El Congreso de la Ciudad de México aprobó por unanimidad el dictamen de la Ley General de Control de Ruido Urbano, un proyecto que establece reglas estrictas sobre los niveles de sonoridad permitidos, planes de acción para su reducción y un nuevo régimen de sanciones.
Al tratarse de una propuesta de legislación federal, el documento será enviado al Congreso de la Unión para su análisis, dictaminación y votación definitiva.
La iniciativa, impulsada por la diputada local del PVEM Elvia Estrada se estructura sobre tres pilares fundamentales.
El primero consiste en establecer reglas claras sobre los límites de ruido permitidos según el tipo de zona (habitacional, comercial e industrial) y el horario, distinguiendo entre periodos diurnos y nocturnos.
Esta regulación aplicará tanto a fuentes fijas, como fábricas, comercios y obras de construcción, como a fuentes móviles, incluyendo automóviles, camiones y motocicletas.
Como segundo elemento, la ley propone la creación de herramientas técnicas de gestión, tales como mapas de ruido y planes de acción específicos.
Según explicó Estrada en tribuna, estas herramientas permitirán a las autoridades identificar con precisión los focos del problema, determinar su gravedad y tomar medidas correctivas basadas en datos técnicos.
El tercer eje es la creación de un régimen de sanciones proporcionales, donde quienes rebasen los límites en zonas de protección especial enfrentarán multas significativamente más altas.

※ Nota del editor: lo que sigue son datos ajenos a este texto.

Lemma copy_words_spec n m src dest : src + 2 * Z.of_nat n <= dest \/ dest + Z.of_nat n <= src ->
  (forall k, 0 <= k < Z.of_nat n -> load8 (copy_words n m src dest) (dest + k) = u8 (load16 m (src + 2 * k))) /\
  same_outside m (copy_words n m src dest) dest (dest + Z.of_nat n).
Proof.
  revert m src dest. induction n as [|n IH]; intros m src dest Hd; [split; [intros; lia|done]|]. cbn [copy_words].
  destruct (IH (store8 m dest (load16 m src)) (src + 2) (dest + 1)) as [Hk Ho]; [lia|]. split.
  - intros k Hkr. destruct (decide (k = 0)) as [-> |].
    + rewrite !Z.add_0_r. rewrite (load8_ext (store8 m dest (load16 m src))) by (apply Ho; lia). apply load8_store8.
    + replace (dest + k) with (dest + 1 + (k - 1)) by lia. rewrite Hk by lia.
      replace (src + 2 + 2 * (k - 1)) with (src + 2 * k) by lia. f_equal. apply load16_ext. intros. apply store8_other. lia.
  - intros x Hx. rewrite Ho by lia. apply store8_other. lia.
Qed.

(** What a long name entry holds after it was made from the 13 bytes at
    [off]. *)
Lemma lfn_entry_spec m i needed j name ck : let e := entry (i + j) in let off := name + (needed - j - 1) * 13 in
  off + 13 <= e \/ e + 32 <= off ->
  load8 (lfn_entry m i needed j name ck) e = u8 (if j =? 0 then Z.lor needed 64 else needed - j) /\
  load8 (lfn_entry m i needed j name ck) (e + 11) = FAT_ATTR_LFN /\
  (forall k, 0 <= k < 13 -> load16 (lfn_entry m i needed j name ck) (slot e k) = load8 m (off + k)) /\
  same_outside m (lfn_entry m i needed j name ck) e (e + 32).
Proof.
  intros e off Hd. unfold lfn_entry. fold e off. set (m0 := store8 m e _). set (m1 := store8 _ (e + 13) ck).
  assert (same_outside m m1 e (e + 32)) as H1 by (intros x Hx; subst m1 m0; autorewrite with kernel_wrap; done).
  assert (load8 m1 e = u8 (if j =? 0 then Z.lor needed 64 else needed - j)) as He.
  { subst m1. rewrite load8_store8_other by lia. rewrite (load8_ext m0) by (autorewrite with kernel_wrap; done). apply load8_store8. }
  assert (load8 m1 (e + 11) = FAT_ATTR_LFN) as Hat.
  { subst m1. rewrite load8_store8_other by lia. rewrite (load8_ext (store8 m0 (e + 11) FAT_ATTR_LFN)).
    - apply load8_store8.
    - apply store16_other. lia. }
  destruct (put_words_spec 5 m1 off (e + 1)) as [Ha Hao]; [lia|]. set (m2 := put_words 5 m1 off (e + 1)) in *.
  destruct (put_words_spec 6 m2 (off + 5) (e + 14)) as [Hb Hbo]; [lia|]. set (m3 := put_words 6 m2 (off + 5) (e + 14)) in *.
  destruct (put_words_spec 2 m3 (off + 11) (e + 28)) as [Hc Hco]; [lia|]. set (m4 := put_words 2 m3 (off + 11) (e + 28)) in *.
  cbn [Z.of_nat Pos.of_succ_nat Pos.succ] in *. clearbody m4 m3 m2 m1.
  assert (forall x, ~ (e <= x < e + 32) -> m3 x = m x /\ m2 x = m x) as Hout.
  { intros x Hx. rewrite Hbo, Hao, H1 by lia. done. }
  split; [|split; [|split]].
  - rewrite (load8_ext m1); [done|]. rewrite Hco, Hbo, Hao by lia. done.
  - rewrite (load8_ext m1); [done|]. rewrite Hco, Hbo, Hao by lia. done.
  - intros k Hk. unfold slot. destruct (Z.ltb_spec k 5); [|destruct (Z.ltb_spec k 11)].
    + rewrite <- (load8_ext m m1 (off + k)) by (apply H1; lia). rewrite <- Ha by lia. apply load16_ext.
      intros x Hx. rewrite Hco by lia. apply Hbo. lia.
    + transitivity (load8 m2 (off + 5 + (k - 5))).
      * rewrite <- Hb by lia. apply load16_ext. intros x Hx. apply Hco. lia.
      * replace (off + 5 + (k - 5)) with (off + k) by lia. apply load8_ext, Hout. lia.
    + rewrite Hc by lia. replace (off + 11 + (k - 11)) with (off + k) by lia. apply load8_ext, Hout. lia.
  - intros x Hx. rewrite Hco by lia. by apply Hout.
Qed.

(** The entries at [i + j ..] that carry the name at [name] in [m0]. *)
Definition lfn_at (m0 m : mem) (i needed j name : Z) : Prop := forall t, j <= t < needed ->
  load8 m (entry (i + t)) = u8 (if t =? 0 then Z.lor needed 64 else needed - t) /\
  load8 m (entry (i + t) + 11) = FAT_ATTR_LFN /\
  forall k, 0 <= k < 13 -> load16 m (slot (entry (i + t)) k) = load8 m0 (name + (needed - t - 1) * 13 + k).

Lemma slot_range e k : 0 <= k < 13 -> e <= slot e k /\ slot e k + 2 <= e + 32.
Proof. intros. unfold slot. repeat case_bool; lia. Qed.

Lemma lfn_at_ext m0 m m' i needed j name :
  (forall x, entry (i + j) <= x < entry (i + needed) -> m' x = m x) -> lfn_at m0 m i needed j name -> lfn_at m0 m' i needed j name.
Proof.
  intros Hx Hl t Ht. destruct (Hl t Ht) as (H1 & H2 & H3). unfold entry in *. split; [|split].
  - rewrite <- H1. apply load8_ext, Hx. lia.
  - rewrite <- H2. apply load8_ext, Hx. lia.
  - intros k Hk. rewrite <- H3 by done. apply load16_ext. intros x Hxr. apply Hx.
    pose proof (slot_range (dbuf + 32 * (i + t)) k Hk). lia.
Qed.

Lemma lfn_entries_spec n m i needed j name ck : Z.of_nat n + j = needed -> 0 <= j ->
  name + 13 * needed <= entry i \/ entry (i + needed) <= name ->
  let m' := lfn_entries n m i needed j name ck in
  lfn_at m m' i needed j name /\ same_outside m m' (entry (i + j)) (entry (i + needed)).
Proof.
  revert m j. induction n as [|n IH]; intros m j Hn Hj Hd; cbn [lfn_entries].
  { split; [intros t Ht; lia|done]. }
  destruct (lfn_entry_spec m i needed j name ck) as (H1 & H2 & H3 & H4); [unfold entry in *; lia|].
  set (m1 := lfn_entry m i needed j name ck) in *. clearbody m1.
  destruct (IH m1 (j + 1)) as [Hl Ho]; [lia|lia|done|]. set (m2 := lfn_entries n m1 i needed (j + 1) name ck) in *. clearbody m2.
  unfold entry in *. split.
  - intros t Ht. destruct (decide (t = j)) as [-> |Hne].
    + split; [|split].
      * rewrite <- H1. apply load8_ext, Ho. unfold entry. lia.
      * rewrite <- H2. apply load8_ext, Ho. unfold entry. lia.
      * intros k Hk. rewrite <- H3 by done. apply load16_ext. intros x Hx. apply Ho. unfold entry.
        pose proof (slot_range (dbuf + 32 * (i + j)) k Hk). lia.
    + destruct (Hl t ltac:(lia)) as (Ha & Hb & Hc). split; [done|]. split; [done|]. intros k Hk. rewrite Hc by done.
      apply load8_ext, H4. unfold entry. lia.
  - intros x Hx. rewrite Ho by (unfold entry; lia). apply H4. unfold entry. lia.
Qed.

Lemma lfn_put_spec m e first : let nbr := lfn_number (load8 m e) in let off := lfnbuf + 13 * (nbr - 1) in
  off + 14 <= e \/ e + 32 <= off ->
  (forall k, 0 <= k < 13 -> load8 (lfn_put m e first) (off + k) = u8 (load16 m (slot e k))) /\
  (first = true -> load8 (lfn_put m e first) (off + 13) = 0) /\
  (forall x, ~ (off <= x < off + 13) -> (first = true -> x <> off + 13) -> lfn_put m e first x = m x).
Proof.
  intros nbr off Hd. unfold lfn_put. fold nbr off. set (m1 := if first then _ else m).
  assert (forall x, (first = true -> x <> off + 13) -> m1 x = m x) as H1.
  { intros x Hx. subst m1. destruct first; [|done]. apply store8_other. specialize (Hx eq_refl). lia. }
  assert (first = true -> load8 m1 (off + 13) = 0) as Hz.
  { intros ->. subst m1. replace (off + 13) with (lfnbuf + 13 * nbr) by lia. apply load8_store8. }
  destruct (copy_words_spec 5 m1 (e + 1) off) as [Ha Hao]; [lia|]. set (m2 := copy_words 5 _ _ _) in *.
  destruct (copy_words_spec 6 m2 (e + 14) (off + 5)) as [Hb Hbo]; [lia|]. set (m3 := copy_words 6 _ _ _) in *.
  destruct (copy_words_spec 2 m3 (e + 28) (off + 11)) as [Hc Hco]; [lia|]. set (m4 := copy_words 2 _ _ _) in *.
  cbn [Z.of_nat Pos.of_succ_nat Pos.succ] in *. clearbody m4 m3 m2 m1.
  assert (forall x, e <= x < e + 32 -> m1 x = m x /\ m2 x = m x /\ m3 x = m x) as He.
  { intros x Hx. rewrite Hbo, Hao, H1 by lia. done. }
  split; [|split].
  - intros k Hk. unfold slot. destruct (Z.ltb_spec k 5); [|destruct (Z.ltb_spec k 11)].
    + transitivity (load8 m2 (off + k)); [apply load8_ext; rewrite Hco by lia; apply Hbo; lia|].
      rewrite Ha by lia. f_equal. apply load16_ext. intros x Hx. apply He. lia.
    + transitivity (load8 m3 (off + 5 + (k - 5))).
      * replace (off + 5 + (k - 5)) with (off + k) by lia. apply load8_ext, Hco. lia.
      * rewrite Hb by lia. f_equal. apply load16_ext. intros x Hx. apply He. lia.
    + replace (off + k) with (off + 11 + (k - 11)) by lia. rewrite Hc by lia. f_equal. apply load16_ext. intros x Hx. apply He. lia.
  - intros Hf. rewrite <- (Hz Hf). apply load8_ext. rewrite Hco, Hbo by lia. apply Hao. lia.
  - intros x Hx Hf. rewrite Hco, Hbo, Hao by lia. by apply H1.
Qed.

Lemma lfn_number_order needed t : 0 <= t < needed -> needed < 64 ->
  lfn_number (u8 (if t =? 0 then Z.lor needed 64 else needed - t)) = needed - t /\
  0 < u8 (if t =? 0 then Z.lor needed 64 else needed - t) < 128.
Proof.
  intros Ht Hn. destruct (Z.eqb_spec t 0) as [-> |Hne].
  - assert (Forall (fun z => lfn_number (u8 (Z.lor z 64)) = z - 0 /\ 0 < u8 (Z.lor z 64) < 128) (seqZ 1 63)) as Hall
      by (apply (bool_decide_unpack _); vm_compute; exact I).
    rewrite Forall_forall in Hall. apply Hall, elem_of_seqZ. lia.
  - rewrite u8_id by lia. split; [|lia].
    assert (Forall (fun z => lfn_number z = z) (seqZ 1 63)) as Hall
      by (apply (bool_decide_unpack _); vm_compute; exact I).
    rewrite Forall_forall in Hall. apply Hall, elem_of_seqZ. lia.
Qed.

Finalmente, la legisladora argumentó que el ruido excesivo es un problema de salud pública urgente.
Citando datos de la Organización Mundial de la Salud, Estrada recordó que cerca de 120 millones de personas en el mundo padecen problemas auditivos por exposición al ruido.
Además, la legisladora subrayó que, más allá de la audición, la contaminación acústica urbana es detonante de padecimientos como insomnio, estrés, ansiedad, problemas cardiovasculares y una baja considerable en la productividad de los ciudadanos.